[Mesa-dev] gallium: don't fallback on buffers clears for capable hw

Roland Scheidegger sroland at vmware.com
Mon Apr 12 11:52:11 PDT 2010


On 10.04.2010 19:52, Christoph Bumiller wrote:
> Hi,
> this might not be the best implementation, but I thought I'd add a patch
> to the suggestion.
> 
> Basically I want nv50 to do be able to do hw clears in gallium even if
> scissors or color masks are active, since it's nicer than drawing a quad,
> especially for the HiZ buffer.
> 
> The state change to deactivate scissors, should the state tracker not
> want them to affect clear, is probably less expensive than changing
> shaders and whipping up a vertex buffer.
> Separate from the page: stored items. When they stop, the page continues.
Lemma singleton_names_axes (name : string) (d : Z) S :
  d < 0 → names_axes [(name, d)] 0 [(name, S)].
Proof.
  intros Hd. split; [apply NoDup_singleton |]. split.
  - intros name' ->%list_elem_of_singleton. exists d. cbn.
    rewrite decide_True by done. split; [done | lia].
  - by intros name1 name2 d' ->%list_elem_of_singleton ->%list_elem_of_singleton.
Qed.

Lemma gather_returns_iff_in_range_witness :
  let plates : Plates := [("a", mkFrame "a" (-1) 3 0)] in
  let v : Tensor Z := mkTensor [2; 3]%nat (fun idx => Z.of_nat (sum_list idx)) in
  let ix : IndexSet := [("a", {[3%nat]})] in
  names_axes (plate_dims plates) 0 ix
  ∧ ((∃ r, _gather_tensor plates v ix None None = Ok r)
     ↔ (∀ name S i n, (name, S) ∈ ix →
          axis_of (plate_dims plates) 0 (ndim v) name = Some i →
          shape v !! i = Some n → n ≠ 1%nat → ∀ k, k ∈ S → (k < n)%nat))
  ∧ _gather_tensor plates v ix None None = Raise IndexError.
Proof.
  cbn zeta.
  assert (names_axes (plate_dims [("a", mkFrame "a" (-1) 3 0)]) 0
            [("a", {[3%nat]})]) as H by (by apply singleton_names_axes).
  split; [exact H |]. split; [| vm_compute; reflexivity].
  exact (gather_returns_iff_in_range [("a", mkFrame "a" (-1) 3 0)]
           (mkTensor [2; 3]%nat (fun idx => Z.of_nat (sum_list idx)))
           [("a", {[3%nat]})] None None H).
Defined.

Lemma for_each_app {X S} (body : S → X → res S) (xs ys : list X) (s : S) :
  for_each body (xs ++ ys) s = for_each body xs s ≫= for_each body ys.
Proof.
  revert s. induction xs as [| x xs IH]; intros s; [done |].
  cbn [app]. rewrite !for_each_cons. destruct (body s x) as [s' |]; [| done].
  rewrite !res_bind_Ok. apply IH.
Qed.
(** Nothing is above the running maximum of Python's [max]. *)
Lemma py_max_upper (x : score) (rest : list score) :
  (py_max x rest <? x)%float = false
  /\ Forall (fun y => (py_max x rest <? y)%float = false) rest.
Proof.
  unfold py_max.
  enough (forall (seen : list score) (m : score),
            Forall (fun y => (m <? y)%float = false) seen ->
            Forall (fun y => (foldl (fun m y => if (m <? y)%float then y else m) m rest
                              <? y)%float = false) (seen ++ rest)) as H.
  { specialize (H [x] x). cbn [app] in H.
    apply Forall_cons in H as [? ?]; [done|].
    constructor; [apply float_ltb_irrefl|done]. }
  induction rest as [|y rest IH]; intros seen m Hseen; cbn [foldl].
  - by rewrite app_nil_r.
  - replace (seen ++ y :: rest) with ((seen ++ [y]) ++ rest) by (by rewrite <- app_assoc).
    apply IH. apply Forall_app. destruct (m <? y)%float eqn:Hmy.
    + split; [|by repeat constructor; apply float_ltb_irrefl].
      eapply Forall_impl; [exact Hseen|]. intros z Hz. cbn beta in Hz.
      destruct (y <? z)%float eqn:Hyz; [|done].
      by rewrite (float_ltb_trans m y z Hmy Hyz) in Hz.
    + split; [done|by repeat constructor].
Qed.

Lemma py_max_elem (x : score) (rest : list score) : py_max x rest ∈ x :: rest.
Proof.
  unfold py_max. revert x. induction rest as [|y rest IH]; intros x; cbn [foldl].
  - set_solver.
  - destruct (x <? y)%float.
    + specialize (IH y). set_solver.
    + specialize (IH x). set_solver.
Qed.

End FloatOrder.

Section StripFacts.

Implicit Types (s : list ascii).

Lemma lstrip_suffix s : lstrip s `suffix_of` s.
Proof.
  induction s as [|c s IH]; simpl; [done|].
  destruct (is_space c); [by apply suffix_cons_r|done].
Qed.

Lemma lstrip_head s : from_option is_space false (head (lstrip s)) = false.
Proof.
  induction s as [|c s IH]; simpl; [done|].
  destruct (is_space c) eqn:Hc; [done|]. simpl. by rewrite Hc.
Qed.

Lemma rstrip_prefix s : rstrip s `prefix_of` s.
Proof.
  unfold rstrip. apply prefix_suffix_reverse.
  rewrite reverse_involutive. apply lstrip_suffix.
Qed.

Lemma rstrip_last s : from_option is_space false (last (rstrip s)) = false.
Proof. unfold rstrip. rewrite last_reverse. apply lstrip_head. Qed.

Lemma rstrip_head s :
  from_option is_space false (head s) = false ->
  from_option is_space false (head (rstrip s)) = false.
Proof.
  intros Hs. destruct (rstrip_prefix s) as [k Hk].
  destruct (rstrip s) as [|c r]; [done|]. rewrite Hk in Hs. done.
Qed.

Lemma strip_edges (text : string) :
  from_option is_space false (head (chars (strip text))) = false
  /\ from_option is_space false (last (chars (strip text))) = false.
Proof.
  unfold strip. rewrite text_of_chars. split.
  - apply rstrip_head, lstrip_head.
  - apply rstrip_last.
Qed.

End StripFacts.

(** X12. The toxicity score is the highest of the four category scores of
    the moderation answer: it is one of them and none of them is greater;
    when the moderation request fails the score is 0.0. *)
Theorem toxicity_is_highest_score (sv : IntroServices) (text : string) :
  match moderations_create sv text with
  | Ok scores =>
      let all := [hate scores; harassment scores; violence scores; sexual scores] in
      _check_toxicity sv text ∈ all
      /\ Forall (fun y => (_check_toxicity sv text <? y)%float = false) all
  | Raise _ => _check_toxicity sv text = 0%float
  end.
Proof.
  unfold _check_toxicity. destruct (moderations_create sv text) as [scores|e]; [|done].
  cbv zeta. split; [apply py_max_elem|].
  destruct (py_max_upper (hate scores)
              [harassment scores; violence scores; sexual scores]) as [Hfirst Hrest].
  by constructor.
Qed.

(** X13. The introduction raises in one case only: the first active member
    has no [username], and then it raises the [KeyError] of that lookup,
    which happens before the [try] block. In every other case it returns,
    whatever the chat and moderation requests do. *)
Theorem introduction_raises_on_missing_username (sv : IntroServices)
    (user_bio community_name community_description : string)
    (active_members : list Member) :
  (forall e,
     generate_ai_introduction sv user_bio community_name community_description
       active_members = Raise e
     <-> e = "'username'"
         /\ exists first rest, active_members = first :: rest /\ username first = None)
  /\ ((active_members = []
       \/ exists first rest name,
            active_members = first :: rest /\ username first = Some name) ->
      exists answer,
        generate_ai_introduction sv user_bio community_name community_description
          active_members = Ok answer).
Proof.
  unfold generate_ai_introduction, mentioned. split.
  - intros e. destruct active_members as [|[[name|]] rest]; simpl.
    + split; [by destruct (chat_completion sv _)|].
      by intros (_ & first & rest & ? & _).
    + split; [by destruct (chat_completion sv _)|].
      by intros (_ & first & rest' & [= <- _] & Hname).
    + split.
      * intros [= <-]. split; [done|]. by eexists _, _.
      * by intros [-> _].
  - intros [->|(first & rest & name & -> & Hname)].
    + destruct (chat_completion sv _); by eexists.
    + rewrite Hname. destruct (chat_completion sv _); by eexists.
Qed.

(** X14. When the chat request fails the introduction is the fixed welcome
    naming the community, it mentions nobody even when there are active
    members, its score is 0.0, and the moderation request plays no part in
    it. *)
Theorem introduction_falls_back_to_welcome (sv sv' : IntroServices)
    (user_bio community_name community_description : string)
    (active_members : list Member) (mentioned_member : option string) (e : string) :
  mentioned active_members = Ok mentioned_member ->
  chat_completion sv
    (introduction_prompt user_bio community_name community_description mentioned_member)
  = Raise e ->
  chat_completion sv' = chat_completion sv ->
  generate_ai_introduction sv user_bio community_name community_description
    active_members
  = Ok ("Welcome to " +:+ community_name +:+ "! We're excited to have you here.",
        None, 0%float)
  /\ generate_ai_introduction sv' user_bio community_name community_description
       active_members
     = generate_ai_introduction sv user_bio community_name community_description
         active_members.
Proof.
  intros Hm Hchat Hsame. unfold generate_ai_introduction.
  rewrite Hm, Hsame, Hchat. done.
Qed.

Lemma introduction_falls_back_to_welcome_witness :
  generate_ai_introduction IntroDemo.chat_down "Trail runner" "Austin Runners"
    "Weekly runs" IntroDemo.members
  = Ok ("Welcome to Austin Runners! We're excited to have you here.", None, 0%float).
Proof.
  exact (proj1 (introduction_falls_back_to_welcome IntroDemo.chat_down IntroDemo.chat_down
                  "Trail runner" "Austin Runners" "Weekly runs" IntroDemo.members
                  (Some "maria") "Connection error." eq_refl eq_refl eq_refl)).
Defined.

(** X15. When the chat request answers with ASCII text, the introduction
    returned is the answer without leading and trailing whitespace, the
    text sent to moderation is that returned text, and the mention is the
    first active member's name (nobody for an empty list). *)
Theorem introduction_is_stripped_and_moderated (sv : IntroServices)
    (user_bio community_name community_description : string)
    (active_members : list Member) (mentioned_member : option string)
    (content : string) :
  ascii_text (chars content) ->
  mentioned active_members = Ok mentioned_member ->
  chat_completion sv
    (introduction_prompt user_bio community_name community_description mentioned_member)
  = Ok content ->
  exists intro_text toxicity,
    generate_ai_introduction sv user_bio community_name community_description
      active_members = Ok (intro_text, mentioned_member, toxicity)
    /\ intro_text = strip content
    /\ from_option is_space false (head (chars intro_text)) = false
    /\ from_option is_space false (last (chars intro_text)) = false
    /\ toxicity = _check_toxicity sv intro_text
    /\ mentioned_member = (head active_members ≫= username).
Proof.
  intros _ Hm Hchat. unfold generate_ai_introduction. rewrite Hm, Hchat.
  eexists _, _. split_and!; try done.
  - apply strip_edges.
  - apply strip_edges.
  - unfold mentioned in Hm. destruct active_members as [|[[name|]] rest]; simpl in *;
      congruence.
Qed.
(** * The concept tree explorer and the merge-operation specification holder

    A shallow embedding of
    - [ConceptTreeExplorer.tsx] (legend-pure-ide): the context menu of a
      concept node, the node container's click handlers and drag source, the
      callbacks the explorer hands to the tree view, and "Collapse all";
    - [TemporaryPureMergeOperationFunctionSpecification.java] (m3 parser).

    Node objects are JavaScript objects that the tree's node collection, the
    selection and the callbacks all share, so nodes live in a heap of objects
    and are passed around by reference.  Calls that leave the component (to
    the editor store, the application store, the tree state, the browser
    window) are recorded, oldest first, in the world's call log. *)

From stdpp Require Import base option list strings functions gmap fin_maps.

Local Open Scope string_scope.

(** ** Data model *)

(** [ConceptType]: the enum of type tags, declared in [models/ConceptTree].
    Only its members' names appear in the explorer, so their string values
    are kept abstract. *)
Module ConceptType.

Record t := {
  PACKAGE : string;
  CLASS : string;
  ASSOCIATION : string;
  PROPERTY : string;
  FUNCTION : string
}.
(** ** Reading [argmax_f32]'s result

    The C operator [<=] on floats, and what it is for [r] to be the smallest
    index at which the first [n] cells of [data] reach their maximum: no
    cell is above cell [r], and cell [r] is above every cell before it. *)
Definition f32_le (a b : Z) : bool :=
  match f32_key a, f32_key b with
  | Some x, Some y => x <=? y
  | _, _ => false
  end.

Definition cell (data : list Z) (i : Z) : Z := nth (Z.to_nat i) data 0.

Definition first_index_of_max (data : list Z) (n r : Z) : Prop :=
  0 <= r < n /\
  (forall j, 0 <= j < n -> f32_le (cell data j) (cell data r) = true) /\
  (forall j, 0 <= j < r -> f32_gt (cell data r) (cell data j) = true).

(** ** Reading the record of events

    An event of the decode loop: a run of the decode session at a step in
    [lo, hi) on a token outside the EOS set, with the slots as in [w]. *)
Definition decode_run_at (w : world) (lo hi : Z)
    (e : event * (bool * bool * bool)) : Prop :=
  exists step token,
    e = (EvRunDecode step token, loaded (w_ctx w)) /\
    lo <= step < hi /\ is_eos token = false.

(** ** Reading the prompt buffer

    The converted cells [i, i + cnt) of the row of the table that starts at
    cell [row], and the rows of a list of tokens one after the other. *)
Definition row_f32 (embed_fp16 : list Z) (row i : Z) (cnt : nat) : list Z :=
  (fun j => fp16_to_f32 (nth (Z.to_nat (row + j)) embed_fp16 0))
    <$> seqZ i (Z.of_nat cnt).

Definition embeddings (embed_fp16 : list Z) (hidden : Z) (tokens : list Z)
  : list Z :=
  concat ((fun t => embedding embed_fp16 t hidden) <$> tokens).

(** ** Reading the detokenizer's result

    The piece of a token (nothing when the tokenizer has none) and the
    concatenation of the pieces of a list of tokens. *)
Definition piece {KV} (ext : External KV) (t : Z) : list ascii :=
  default [] (qwen_tokenizer_decode ext t).

Definition pieces {KV} (ext : External KV) (tokens : list Z) : list ascii :=
  concat (map (piece ext) tokens).

Definition is_asr_text {KV} (ext : External KV) (t : Z) : bool :=
  t =? QWEN_TOKEN_ASR_TEXT ext.

(** A blank is a space, a newline or a tab.  [trimmed_of s out]: [out] is
    [s] without the blanks at its two ends, that is, [s] is blanks, then
    [out], then blanks, and [out] neither starts nor ends with a blank.
    There is one such [out] for every [s]. *)
Definition blank (c : ascii) : Prop :=
  (c = " " \/ c = "010" \/ c = "009")%char.

Definition trimmed_of (s out : list ascii) : Prop :=
  exists l r,
    s = l ++ out ++ r /\
    Forall blank l /\ Forall blank r /\
    (forall c, head out = Some c -> ~ blank c) /\
    (forall c, last out = Some c -> ~ blank c).

(** The slots when only [s] holds a session, and when none does. *)
Definition only (s : slot) : bool * bool * bool :=
  match s with
  | Encoder => (true, false, false)
  | Prefill => (false, true, false)
  | Decode => (false, false, true)
  end.

Definition none_loaded : bool * bool * bool := (false, false, false).

(** The staging discipline, event by event: a session is created while no
    slot is loaded; a session runs, and is released, while it is the only
    one loaded. *)
Definition staged (e : event * (bool * bool * bool)) : Prop :=
  match fst e with
  | EvCreateSession _ _ _ => snd e = none_loaded
  | EvReleaseSession s => snd e = only s
  | EvRun s => snd e = only s
  | EvRunDecode _ _ => snd e = only Decode
  end.

(** ** Hoare triples for [M]

    [hoare P m Q E]: from a world in [P], [m] ends in [Q] when it returns and
    in [E] when it jumps to [cleanup]. *)
Definition hoare {A} (P : world -> Prop) (m : M A) (Q : A -> world -> Prop)
    (E : world -> Prop) : Prop :=
  forall w, P w ->
    match m w with
    | (Some a, w') => Q a w'
    | (None, w') => E w'
    end.

(** The invariant of a call with [keep_sessions] off: the slots are [st] and
    the events since [w0] are staged. *)
Definition staged_since (w0 w : world) : Prop :=
  exists evs,
    trace (w_statics w) = trace (w_statics w0) ++ evs /\ Forall staged evs.

Definition inv (w0 : world) (st : bool * bool * bool) (w : world) : Prop :=
  keep_sessions (w_ctx w) = false /\
  loaded (w_ctx w) = st /\
  staged_since w0 w.

Definition at_most_one (st : bool * bool * bool) : Prop :=
  st = none_loaded \/ exists s, st = only s.

Definition inv_exit (w0 : world) (w : world) : Prop :=
  exists st, at_most_one st /\ inv w0 st w.

(** The policy flag and the slots, the two things the staging of
    [qwen_onnx_transcribe] depends on, and the slots after a session is put
    in slot [s]. *)
Definition policy (keep : bool) (st : bool * bool * bool) (w : world) : Prop :=
  keep_sessions (w_ctx w) = keep /\ loaded (w_ctx w) = st.

Definition with_slot (s : slot) (st : bool * bool * bool) : bool * bool * bool :=
  match s, st with
  | Encoder, (_, p, d) => (true, p, d)
  | Prefill, (e, _, d) => (e, true, d)
  | Decode, (e, p, _) => (e, p, true)
  end.

(** The text buffer is large enough for its text and the terminating NUL,
    after at most [n] pieces of at most 4096 bytes. *)
Definition text_fits (n : Z) (b : text_buf) : Prop :=
  4096 <= text_cap b /\
  text_len b + 1 <= text_cap b /\
  text_cap b <= 2 * text_len b + 8192 /\
  text_len b <= n * 4096.

Definition short_piece (p : option (list ascii)) : Prop :=
  forall s, p = Some s -> Z.of_nat (length s) <= 4096.

(** ** A small configuration for running the model

    A tokenizer with a handful of pieces, a model of hidden size 2 over a
    vocabulary of 8 tokens whose decode session always answers token 1, one
    frame of mel data, on a host that is not macOS, and the context that
    [qwen_onnx_load] returns there.  The table has only the rows of the 8
    tokens; a row outside it reads as zeros. *)
Module Fixture.

Definition decode_piece (t : Z) : option (list ascii) :=
  if t =? 151704 then Some (list_ascii_of_string "<asr_text>")
  else if t =? 9707 then Some (list_ascii_of_string " Hello")
  else if t =? 1879 then Some (list_ascii_of_string " world")
  else if t =? 198 then Some (list_ascii_of_string (String "010" EmptyString))
  else if t =? 11528 then Some (list_ascii_of_string "language")
  else if t =? 6364 then Some (list_ascii_of_string " English")
  else None.

Definition one : Z := 1065353216.
Definition two : Z := 1073741824.

Definition table : list Z :=
  [15360; 16384; 0; 48128; 15360; 0; 0; 15360;
   16384; 16384; 48128; 0; 1; 1023; 31744; 64512].

Definition ext : External unit :=
  {| QWEN_MEL_BINS := 128;
     QWEN_TOKEN_ASR_TEXT := 151704;
     TARGET_OS_OSX := false;
     sysconf_nprocessors := 8;
     qwen_tokenizer_load := true;
     mmap_embed_tokens := Some (8, 2, table);
     qwen_mel_spectrogram := fun _ _ => Some (replicate 128 one, 1);
     qwen_tokenizer_decode := decode_piece;
     check_ok := fun _ => true;
     session_options_ok := fun _ _ => true;
     CreateSession := fun s _ level =>
       match s, level with
       | Prefill, ORT_ENABLE_BASIC => false
       | _, _ => true
       end;
     SessionGetOutputCount := 57;
     Run_encoder := fun _ _ => Some (1, [one; two]);
     Run_prefill := fun _ _ => Some ([0; 0; one; 0; 0; 0; 0; 0], tt);
     Run_decode := fun _ _ _ => Some ([0; two; one; 0; 0; 0; 0; 0], tt) |}.
(** * scaffoldfitter: the step pipeline, alignment solver, penalty assignment
      and settings persistence of [scaffoldfitter.fitter] and
      [scaffoldfitter.fitterstepalign], embedded and verified.

    Conventions of the embedding.
    - A Python method that mutates [self] and may raise is a function
      [state -> result * state]: the state reached is kept also when an
      exception is raised, because the object outlives the exception.
    - Python floats on which the code computes are kept abstract
      ([FloatOps]): a theorem that needs a property of their arithmetic
      states it as a hypothesis.  The exact rationals ([QFloat]) are the
      instance without rounding.  Floats that are only stored or compared
      with zero (settings, penalty tensors) are rationals.
    - Calls into the Zinc library (regions, fields, optimisation) are either
      parameters of a [Section] or small explicit models, documented where
      they occur. *)

From Stdlib Require Import Ascii String ZArith QArith Qround Lia Lqa Sorted.
From stdpp Require Import base option list gmap strings pretty.

#[local] Set Warnings "-clear-no-such-hyp".

Local Open Scope string_scope.
Local Open Scope list_scope.
Local Open Scope nat_scope.

(** ** Exceptions and the state-and-exception monad *)

Inductive exn : Type :=
| AssertionError (msg : string)
| ValueError (msg : string)
| KeyError (key : string)
| IndexError
| AttributeError (msg : string)
| TypeError (msg : string)
| NameError (msg : string)
| ZeroDivisionError.

Inductive result (A : Type) : Type :=
| Return (a : A)
| Raise (e : exn).
Arguments Return {A} a.
Arguments Raise {A} e.

Definition M (S A : Type) : Type := S -> result A * S.

Definition ret {S A : Type} (a : A) : M S A := fun s => (Return a, s).
Definition raise {S A : Type} (e : exn) : M S A := fun s => (Raise e, s).
Definition bind {S A B : Type} (m : M S A) (k : A -> M S B) : M S B :=
  fun s => match m s with
           | (Return a, s') => k a s'
           | (Raise e, s') => (Raise e, s')
           end.
Definition get {S : Type} : M S S := fun s => (Return s, s).
Definition put {S : Type} (s : S) : M S unit := fun _ => (Return tt, s).
Definition modify {S : Type} (f : S -> S) : M S unit := fun s => (Return tt, f s).

Notation "'let!' x ':=' m 'in' k" := (bind m (fun x => k))
  (at level 10, x name, m at level 200, k at level 200,
   format "'[v' 'let!'  x  ':='  m  'in' '/' k ']'").
Notation "'run!' m 'in' k" := (bind m (fun _ => k))
  (at level 10, m at level 200, k at level 200,
   format "'[v' 'run!'  m  'in' '/' k ']'").

(** [for x in xs: body x] *)
Fixpoint for_each {S A : Type} (xs : list A) (body : A -> M S unit) : M S unit :=
  match xs with
  | [] => ret tt
  | x :: xs' => bind (body x) (fun _ => for_each xs' body)
  end.

Definition is_raise {A : Type} (r : result A) : bool :=
  match r with Raise _ => true | Return _ => false end.

(** ** Python dicts as insertion-ordered association lists *)

Module PyDict.

Fixpoint dictGet {V : Type} (key : string) (d : list (string * V)) : option V :=
  match d with
  | [] => None
  | (k, v) :: d' => if String.eqb k key then Some v else dictGet key d'
  end.

(** [key in d] *)
Definition dictHas {V : Type} (key : string) (d : list (string * V)) : bool :=
  match dictGet key d with Some _ => true | None => false end.

(** [d[key] = value] *)
Fixpoint dictSet {V : Type} (key : string) (value : V) (d : list (string * V))
    : list (string * V) :=
  match d with
  | [] => [(key, value)]
  | (k, v) :: d' =>
      if String.eqb k key then (k, value) :: d' else (k, v) :: dictSet key value d'
  end.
I think this is generally a good idea, though I've got a couple of comments.
I think separating depth/stencil clears is a good idea, nowadays hw
often really has two hw buffers for them and can clear them separately
even with special path.
I don't especially like the cap PIPE_CAP_OPENGL_CLEAR, neither the name
(is opengl really the only api which would want to do that?) nor the
concept. What about having two clear functions instead, which would both
be mandatory for drivers but they could just use a util default one if
they don't want to implement for instance only the more complicated one not?
Also, as Keith has mentioned, we'd probably wanted to include the color
buffers to clear in the call itself rather than relying on the driver to
 trying to figure it out from the currently enabled buffers (and for
complicated case maybe the scissor box too as well as write masks?)
And, are you sure that in your nv50 patch you actually handle all state
correctly? I only see scissors, not color or stencil write masks.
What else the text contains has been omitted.